In den 50er bis 90er Jahren wurden Kinder zu oft traumatisierenden Kuraufenthalten geschickt. Manche hätten das nie verwunden, sagt Anja Röhl.

Unter strenger Aufsicht: Kinder zur Kur in Westdeutschand 1954 Foto: Christoph Sandig Privatfoto/dpa

taz: Frau Röhl, Sie waren selbst ein sogenanntes ‚Verschickungskind‘. Was genau bedeutet das?

Anja Röhl: Verschickungskinder nennen sich die Betroffenen von Kinderverschickung in den 1950er- bis in die 1990er-Jahre. Verschickung bedeutet, dass man einen Aufenthalt von sechs Wochen in einer weit abgelegenen Kinderkurklinik erhält. Die Eltern haben Besuchsverbot und es gibt eine Briefzensur. Insgesamt wurden auf diese Weise ca. acht bis zwölf Millionen Kinder verschickt. Diese Heime wurden als Kurorte für Kinder beworben. Tatsächlich erlebten Kinder dort Demütigungen, Erniedrigungen, Gewalt.

Sie haben auch andere ‚verschickte Kinder‘ getroffen. Wie gehen diese Menschen heute mit dieser Erfahrung um?

Trotz dieser traumatischen Erfahrungen haben die meisten keinen kompletten Bruch in ihrem Lebenslauf gehabt. Es waren eben nur sechs Wochen. Danach sind sie wieder nach Hause gekommen in ihr normales familiäres Umfeld. Es gibt allerdings auch Personen, bei denen diese sechs Wochen ausgereicht haben, um ihr Leben komplett über den Haufen zu werfen.

Im Interview: Anja Röhl

67, ist Autorin und Dozentin. Bekannt wurde sie unter anderem durch ihr Buch über ihre Stiefmutter Ulrike Meinhof, ,,Die Frau meines Vaters: Erinnerungen an Ulrike“.

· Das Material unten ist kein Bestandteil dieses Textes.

(** C1.  For a [BaseError] whose [loggable] flag is [false] the filter
    leaves the world as it found it, so the engine is not called; it
    still answers on every transport: over http with the client-safe
    payload of the error, a timestamp and the request path, at the status
    code of the error or 500 when that is unset; over rpc and ws by
    throwing the transport's exception around the RPC payload.  The same
    error with [loggable] set to [true] is logged once, at error
    severity, and answered identically, given that the payload builders
    of the error package do not look at the flag. *)
Theorem unloggable_error_is_silent_and_answered :
  forall (RT : JsRuntime) (BE : BaseErrorApi) (logger : LoggerService)
         (e : value) (host : ArgumentsHost) (site : CallSite) (w : World),
    isBaseError e = true ->
    Js.prop "loggable" e = VBool false ->
    let tagged := Filter.tagTransport (h_type host) e in
    let r := Filter.catch logger e host site w in
    r.2 = w
    /\ emitted r.2 = emitted w
    /\ r.1 = match h_type host with
             | Http =>
                 Replied
                   {| rp_headers := Filter.requestIdHeader w;
                      rp_status := Js.or (Js.prop "statusCode" e) (VNum 500);
                      rp_body :=
                        <["path" := VStr (h_url host)]>
                          (<["timestamp" := VStr (h_now host)]>
                             (getClientSafeError tagged)) |}
             | Rpc => Thrown (RpcException (getRpcError tagged))
             | Ws => Thrown (WsException (getRpcError tagged))
             | OtherContext _ => Nothing
             end
    /\ (let e1 := withLoggable true e in
        let tagged1 := Filter.tagTransport (h_type host) e1 in
        getClientSafeError tagged1 = getClientSafeError tagged ->
        getRpcError tagged1 = getRpcError tagged ->
        let r1 := Filter.catch logger e1 host site w in
        r1.1 = r.1
        /\ exists c : EngineCall,
            emitted r1.2 = emitted w ++ [c] /\ ec_level c = LError).
Proof.
  intros RT BE logger e host site w Hbase Hlog tagged r.
  assert (Hr : r = (match h_type host with
                    | Http => Filter.handleHttpException tagged host w
                    | Rpc => Filter.handleRpcException tagged
                    | Ws => Filter.handleWsException tagged
                    | OtherContext _ => Nothing
                    end, w)).
  { unfold r, Filter.catch. rewrite Hbase. unfold Filter.catchBaseError.
    cbv zeta. rewrite tagTransport_frame by done. rewrite Hlog. simpl.
    by destruct (h_type host). }
  assert (Hstatus : forall b, Js.prop "statusCode"
                                (Filter.tagTransport (h_type host) (withLoggable b e))
                              = Js.prop "statusCode" e).
  { intros b. rewrite tagTransport_frame by done. unfold Js.prop.
    by rewrite member_withLoggable. }
  assert (Hstatus0 : Js.prop "statusCode" tagged = Js.prop "statusCode" e).
  { unfold tagged. by rewrite tagTransport_frame. }
  rewrite Hr. split; [reflexivity|]. split; [reflexivity|]. split.
  - simpl. destruct (h_type host); try reflexivity.
    unfold Filter.handleHttpException, Filter.stamped. by rewrite Hstatus0.
  - intros e1 tagged1 Hclient Hrpc r1.
    assert (He : Js.instanceofError e = true).
    { by apply isBaseError_shape in Hbase as [He _]. }
    assert (Hb1 : isBaseError e1 = true) by by apply isBaseError_withLoggable.
    unfold r1, Filter.catch. rewrite Hb1.
    unfold Filter.catchBaseError. cbv zeta. fold tagged1.
    assert (Hl : Js.prop "loggable" tagged1 = VBool true).
    { unfold tagged1. rewrite tagTransport_frame by done. unfold Js.prop, e1.
      by rewrite loggable_withLoggable. }
    rewrite Hl. simpl Js.truthy. cbv iota.
    set (w1 := Logger.error logger tagged1 _ None site w).
    split.
    + simpl. destruct (h_type host); simpl; try reflexivity.
      * unfold Filter.handleHttpException.
        unfold w1. rewrite requestIdHeader_error.
        unfold tagged1, e1. rewrite Hstatus. fold e1. fold tagged1.
        by rewrite Hstatus0, Hclient.
      * unfold Filter.handleRpcException. by rewrite Hrpc.
      * unfold Filter.handleWsException. by rewrite Hrpc.
    + destruct (error_emits_once logger tagged1
                  (Some (map_to_list (Filter.buildErrorContext tagged1 w)))
                  None site w) as (c & Hc & Hlev).
      exists c. split; [|exact Hlev]. rewrite <- Hc.
      by destruct (h_type host).
Qed.
(** * groot/rhist: the TFormula codec, its containers and the key lookup

    A shallow embedding of [groot/rhist/formula.go] (the [Formula] type, its
    [MarshalROOT] / [UnmarshalROOT] methods, the two container codecs and the
    [init] registration), of the [rbytes] buffers it drives, and of the
    directory lookup exercised by [TestFileDirectory].  The packages
    [rbytes], [rbase], [rtypes] and [rvers] and the lookup itself are not
    among the sources; they follow the specification, and the versions of
    [rvers] are parameters.

    Conventions.
    - A Go [intN] is a [Z]; conversions ([int32(len(m))], the result of a
      read) are written out with [wrap].
    - A Go [float64] is carried as its IEEE-754 bit pattern, a [Z] below
      [2^64]: the codec only moves the 64 bits.
    - A Go [string] is a [String.string], one [ascii] per byte.
    - A Go [map[string]int32] is a [gmap string Z] and a slice is a [list];
      the nil map and the nil slice are the empty map and the empty list.
    - A [root.Object] interface value is an [option]: [None] is [nil]. *)

From Stdlib Require Import ZArith List String Ascii Lia Bool.
From Stdlib Require Import Strings.Byte.
From coqutil Require Import Byte Word.LittleEndianList.
From stdpp Require Import base option list gmap strings fin_maps.
Import ListNotations.

Local Open Scope Z_scope.

(** ** Fixed-width integers on the wire *)

Module Wire.

(** [wrap bits z]: the value of the Go conversion of [z] to a signed
    integer type of [bits] bits (two's complement wrap-around). *)
Definition wrap (bits z : Z) : Z :=
  (z + 2 ^ (bits - 1)) mod 2 ^ bits - 2 ^ (bits - 1).

Definition int16 (z : Z) : Z := wrap 16 z.
Definition int32 (z : Z) : Z := wrap 32 z.

Definition is_int16 (z : Z) : Prop := - 2 ^ 15 <= z < 2 ^ 15.
Definition is_int32 (z : Z) : Prop := - 2 ^ 31 <= z < 2 ^ 31.
Definition is_u64 (z : Z) : Prop := 0 <= z < 2 ^ 64.

Definition is_int32b (z : Z) : bool := (- 2 ^ 31 <=? z) && (z <? 2 ^ 31).
Definition is_u64b (z : Z) : bool := (0 <=? z) && (z <? 2 ^ 64).

(** Big-endian split of the low [n] bytes of [z], and its inverse. *)
Definition be_split (n : nat) (z : Z) : list byte := rev (le_split n z).
Definition be_combine (bs : list byte) : Z := le_combine (rev bs).

Definition encI16 (v : Z) : list byte := be_split 2 v.
Definition encI32 (v : Z) : list byte := be_split 4 v.
Definition encU64 (v : Z) : list byte := be_split 8 v.
Definition encBool (b : bool) : list byte :=
  [if b then byte.of_Z 1 else byte.of_Z 0].
Definition encString (s : string) : list byte :=
  encI32 (Z.of_nat (String.length s)) ++ list_byte_of_string s.

Definition decI16 (bs : list byte) : Z := int16 (be_combine bs).
Definition decI32 (bs : list byte) : Z := int32 (be_combine bs).
Definition decU64 (bs : list byte) : Z := be_combine bs.
Definition decBool (bs : list byte) : bool :=
  negb (be_combine bs =? 0).

End Wire.
Import Wire.

(** ** rbytes: the write and read buffers

    The package [groot/rbytes] is not part of the sources at hand; the
    buffers are modelled from the specification of the primitive codec and
    of the framing layer. *)

Module rbytes.

(** Modelled from the spec: the error values that travel through the codec.
    The first three are kinds of the error-handling design;
    [ErrInvalidVersion], [ErrUnsupportedVersion] and [ErrObsoleteVersion]
    carry the arguments of the three [fmt.Errorf] calls of formula.go;
    [ErrMakeSlice] is the run-time panic of [make] on a negative length. *)
Inductive Error : Type :=
| ErrBufferExhausted
| ErrFrameLengthMismatch (class : string) (want got : Z)
| ErrUnknownClass (class : string)
| ErrInvalidVersion (typename : string) (got want : Z)
    (* "rbytes: invalid %s version: got=%d, want=%d" *)
| ErrUnsupportedVersion (class : string) (vers max : Z)
    (* "rhist: invalid TFormula version=%d > %d" *)
| ErrObsoleteVersion (class : string) (vers floor : Z)
    (* "rhist: too old TFormula version=%d < 12" *)
| ErrMakeSlice (n : Z)
    (* runtime error: makeslice: len out of range *)
| ErrOther (msg : string).

(** *** WBuffer *)

(** Modelled from the spec: a write buffer, the bytes written so far (the
    cursor is at their end) and the sticky error.  The buffer grows as
    needed, so that a write cannot exhaust it. *)
Record WBuffer : Type := mkW {
  w_p : list byte;          (* the bytes written so far *)
  w_err : option Error      (* the sticky error *)
}.

Definition WPos (w : WBuffer) : nat := length (w_p w).
Definition WErr (w : WBuffer) : option Error := w_err w.

(** Modelled from the spec: a write appends at the cursor and advances it by
    the bytes produced; with the sticky error set it does nothing. *)
Definition wput (bs : list byte) (w : WBuffer) : WBuffer :=
  match w_err w with
  | Some _ => w
  | None => mkW (w_p w ++ bs) None
  end.

(** Modelled from the spec: the fixed-width integers big-endian, a bool as
    one byte, a string as its length on four bytes followed by its bytes. *)
Definition WriteI16 (v : Z) (w : WBuffer) : WBuffer := wput (encI16 v) w.
Definition WriteI32 (v : Z) (w : WBuffer) : WBuffer := wput (encI32 v) w.
Definition WriteBool (b : bool) (w : WBuffer) : WBuffer := wput (encBool b) w.
Definition WriteString (s : string) (w : WBuffer) : WBuffer :=
  wput (encString s) w.
(** * Profile alignment and iterative refinement (align.py)

    A shallow embedding of the scoring functions, the profile-to-profile
    Needleman-Wunsch aligner and the simulated-annealing refinement loop of
    [align.py], with the properties of the specification stated over it.

    Conventions of the embedding:
    - a symbol is one character, ['-'] is the gap marker; a sequence is a
      list of symbols and a profile (alignment) a list of sequences;
    - Python integers are [Z]; Python floats are IEEE binary64 numbers,
      i.e. Rocq's primitive [float];
    - a raised exception (IndexError, KeyError of the substitution matrix,
      ZeroDivisionError, ValueError) is the result [None];
    - the substitution matrix [blosum50], [math.exp] and the generator
      behind [random] are supplied from outside the two source files and
      are parameters of the development. *)

From Stdlib Require Import ZArith Ascii String Floats Lia.
From stdpp Require Import base option list.

Local Open Scope Z_scope.

(** ** Data model *)

Abbreviation symbol := ascii (only parsing).
Abbreviation sequence := (list ascii) (only parsing).
Abbreviation profile := (list (list ascii)) (only parsing).

Definition gap : symbol := "-"%char.

Definition is_gap (a : symbol) : bool := Ascii.eqb a gap.

(** [for x in l: acc = body(acc, x)] where the body may raise. *)
Fixpoint forM {A B} (l : list B) (acc : A) (body : A → B → option A) : option A :=
  match l with
  | [] => Some acc
  | b :: l => acc' ← body acc b; forM l acc' body
  end.

(** [range(n)] *)
Definition range (n : nat) : list nat := seq 0 n.

(** A rectangular matrix stored as a list of rows: [m[i][j]] and
    [m[i][j] = v], both raising IndexError out of range. *)
Abbreviation matrix A := (list (list A)) (only parsing).

Definition mget {A} (m : matrix A) (i j : nat) : option A :=
  row ← m !! i; row !! j.

Definition mset {A} (m : matrix A) (i j : nat) (v : A) : option (matrix A) :=
  row ← m !! i; _ ← row !! j; Some (<[i := <[j := v]> row]> m).

(** The entries of the traceback matrix: [''] (initial), ['D'], ['T'], ['L']. *)
Inductive move := Unset | D | T | L.

(** [col p i]: the symbols [p[k][i]] for [k] in [range(len(p))]. *)
Definition col (p : profile) (i : nat) : option (list symbol) :=
  mapM (λ row : sequence, row !! i) p.

(** [for k in range(len(p)): p[k].insert(0, v[k])] *)
Definition push (v : list symbol) (p : profile) : profile := zip_with cons v p.

Section Aligner.

(** [blosum50[a, b]]; [None] when a symbol is outside the matrix's alphabet. *)
Variable blosum50 : symbol → symbol → option Z.

(** [if gapPenalty < 0: gapPenalty *= -1] *)
Definition flip (gapPenalty : Z) : Z :=
  if gapPenalty <? 0 then gapPenalty * -1 else gapPenalty.

(** The body shared by the scoring loops: one pair of symbols. *)
Definition pairTerm (gapPenalty : Z) (a b : symbol) (total : Z) : option Z :=
  if xorb (is_gap a) (is_gap b) then Some (total - gapPenalty)
  else if negb (is_gap a) && negb (is_gap b) then
    v ← blosum50 a b; Some (total + v)
  else Some total.

(** [scoreAlignment(alignment, gapPenalty)] *)
Definition scoreAlignment (alignment : profile) (gapPenalty : Z) : option Z :=
  let gapPenalty := flip gapPenalty in
  row0 ← alignment !! 0%nat;
  forM (range (length row0)) 0 (λ total i,
    forM (range (length alignment - 1)) total (λ total j,
      forM (seq (j + 1) (length alignment - (j + 1))) total (λ total k,
        rj ← alignment !! j; a ← rj !! i;
        rk ← alignment !! k; b ← rk !! i;
        pairTerm gapPenalty a b total))).

(** [scoreColumns(x, y, i, j, gapPenalty)] *)
Definition scoreColumns (x y : profile) (i j : nat) (gapPenalty : Z) : option Z :=
  let gapPenalty := flip gapPenalty in
  forM x 0 (λ total xk,
    forM y total (λ total yl,
      a ← xk !! i; b ← yl !! j;
      pairTerm gapPenalty a b total)).

(** The default value of [scoreColumns]' parameter [gapPenalty]. *)
Definition defaultGapPenalty : Z := 8.
(** JSON-shaped JavaScript values.  An object is the list of its own
    enumerable string-keyed properties, in the order [Object.keys]
    enumerates them.  The prototype of an object is not part of the value:
    the client only reads properties that [Object.prototype] does not
    define, and every statement below speaks of own properties. *)
Inductive jsval : Type :=
| VUndefined
| VNull
| VBool (b : bool)
| VNum (f : float)
| VStr (s : jsstring)
| VDate (time : float)
| VArr (elems : list jsval)
| VObj (props : list (jsstring * jsval)).

(** What a [throw] carries. *)
Inductive exn : Type :=
| TypeError
| SyntaxError
| Error (arg : jsval)          (* [new Error(arg)] *)
| Rejection.                   (* a rejected token or network promise *)

Inductive outcome (A : Type) : Type :=
| Ret (a : A)
| Throw (e : exn).
Arguments Ret {A} a.
Arguments Throw {A} e.

Definition bind {A B} (m : outcome A) (k : A -> outcome B) : outcome B :=
  match m with
  | Ret a => k a
  | Throw e => Throw e
  end.

Notation "x <- m ;; k" := (bind m (fun x => k))
  (at level 61, m at next level, right associativity).

(** ToBoolean. *)
Definition truthy (v : jsval) : bool :=
  match v with
  | VUndefined | VNull => false
  | VBool b => b
  | VNum f => negb (PrimFloat.eqb f 0%float || PrimFloat.is_nan f)
  | VStr s => match s with [] => false | _ :: _ => true end
  | VDate _ | VArr _ | VObj _ => true
  end.

(** The canonical decimal name of an array index. *)
Definition index_name (i : nat) : jsstring :=
  js (NilEmpty.string_of_uint (Nat.to_uint i)).

Fixpoint indexed {A} (i : nat) (l : list A) : list (jsstring * A) :=
  match l with
  | [] => []
  | x :: l' => (index_name i, x) :: indexed (S i) l'
  end.

(** Own enumerable string-keyed properties of a value that is not null or
    undefined: the properties of an object, the elements of an array, the
    code units of a string. *)
Definition own_props (v : jsval) : list (jsstring * jsval) :=
  match v with
  | VObj props => props
  | VArr elems => indexed 0 elems
  | VStr s => indexed 0 (map (fun c => VStr [c]) s)
  | _ => []
  end.

Fixpoint lookup (k : jsstring) (props : list (jsstring * jsval))
  : option jsval :=
  match props with
  | [] => None
  | (k', v) :: rest => if eqb k k' then Some v else lookup k rest
  end.

(** Property read [v[k]] / [v.k]. *)
Definition get_prop (v : jsval) (k : jsstring) : outcome jsval :=
  match v with
  | VUndefined | VNull => Throw TypeError
  | _ => Ret (match lookup k (own_props v) with
              | Some x => x
              | None => VUndefined
              end)
  end.

(** [Object.keys]. *)
Definition Object_keys (v : jsval) : outcome (list jsstring) :=
  match v with
  | VUndefined | VNull => Throw TypeError
  | _ => Ret (map fst (own_props v))
  end.

(** Array-index property names ("0", "7", "12", below 2^32 - 1) are
    enumerated first, in ascending numeric order; every other name follows
    in creation order. *)
Definition is_digit (c : code_unit) : bool := (48 <=? c)%N && (c <=? 57)%N.

Fixpoint decimal_value (acc : N) (s : jsstring) : N :=
  match s with
  | [] => acc
  | c :: s' => decimal_value (10 * acc + (c - 48))%N s'
  end.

Warum sehen Sie eine Verbindung von diesen Heimen zur NS-Zeit?

Weil wir in den Betroffenenberichten Situationen vorgefunden haben, die Nachinszenierungen aus der NS-Zeit sind. Beispielsweise wurden in der Kinderheilstätte Murnau am Staffelsee jedem Kind die Haare geschoren. Aus vielen Heimen gibt es die Erinnerung, dass die Kinder nur mit Nummern angesprochen wurden. Die kriegten eine Nummer auf den Unterarm geschrieben.

Warum erhält dieses Thema wenig mediale Öffentlichkeit?

Ich habe das eigentlich schon immer meinen engsten Leuten erzählt. Im Vergleich zu KZ-Häftlingen und Heimkindern erschien mir mein Verschickungsaufenthalt jedoch gering. Ich musste erst mit der Nase darauf gestoßen werden, dass unsere Erlebnisse eine gesellschaftliche Bedeutung und Berechtigung haben, ernst genommen zu werden. Das ist bei den meisten Verschickungskindern so.

Vortrag und Lesung

,,Heimweh - Verschickungskinder erzählen“: Heute, 17 Uhr, Hamburg,

Rauhes Haus/Wichersaal, (2G+, Zuschaltung per Stream ist möglich). Anmeldung erbeten unter anmeldung.eh@rauheshaus.de

Wie unterstützt Ihre Initiative „Verschickungskinder“ Menschen, die in diesen Heimen Gewalt erfahren haben?

Unsere Internetseite www.verschickungsheime.de bildet eine Plattform, um Erfahrungen online stellen zu können. Dadurch kann es Austausch zwischen den Betroffenen geben. Viele suchen Menschen aus demselben Heim. Die können sich bei uns vernetzen. Man kann auch unseren Fragebogen ausfüllen, der wissenschaftlich ausgearbeitet wird. Wir setzen uns dafür ein, dass dieser Datenschatz gehoben wird und fordern eine Kollektiventschädigung von sechs Millionen Euro in Form von Unterstützung bei der Recherche und Aufarbeitung. Wir brauchen Selbsthilfegruppen, Telefonberatung, Sozialarbeiter, Historiker. Es geht uns um die individuelle und gesellschaftliche Aufarbeitung.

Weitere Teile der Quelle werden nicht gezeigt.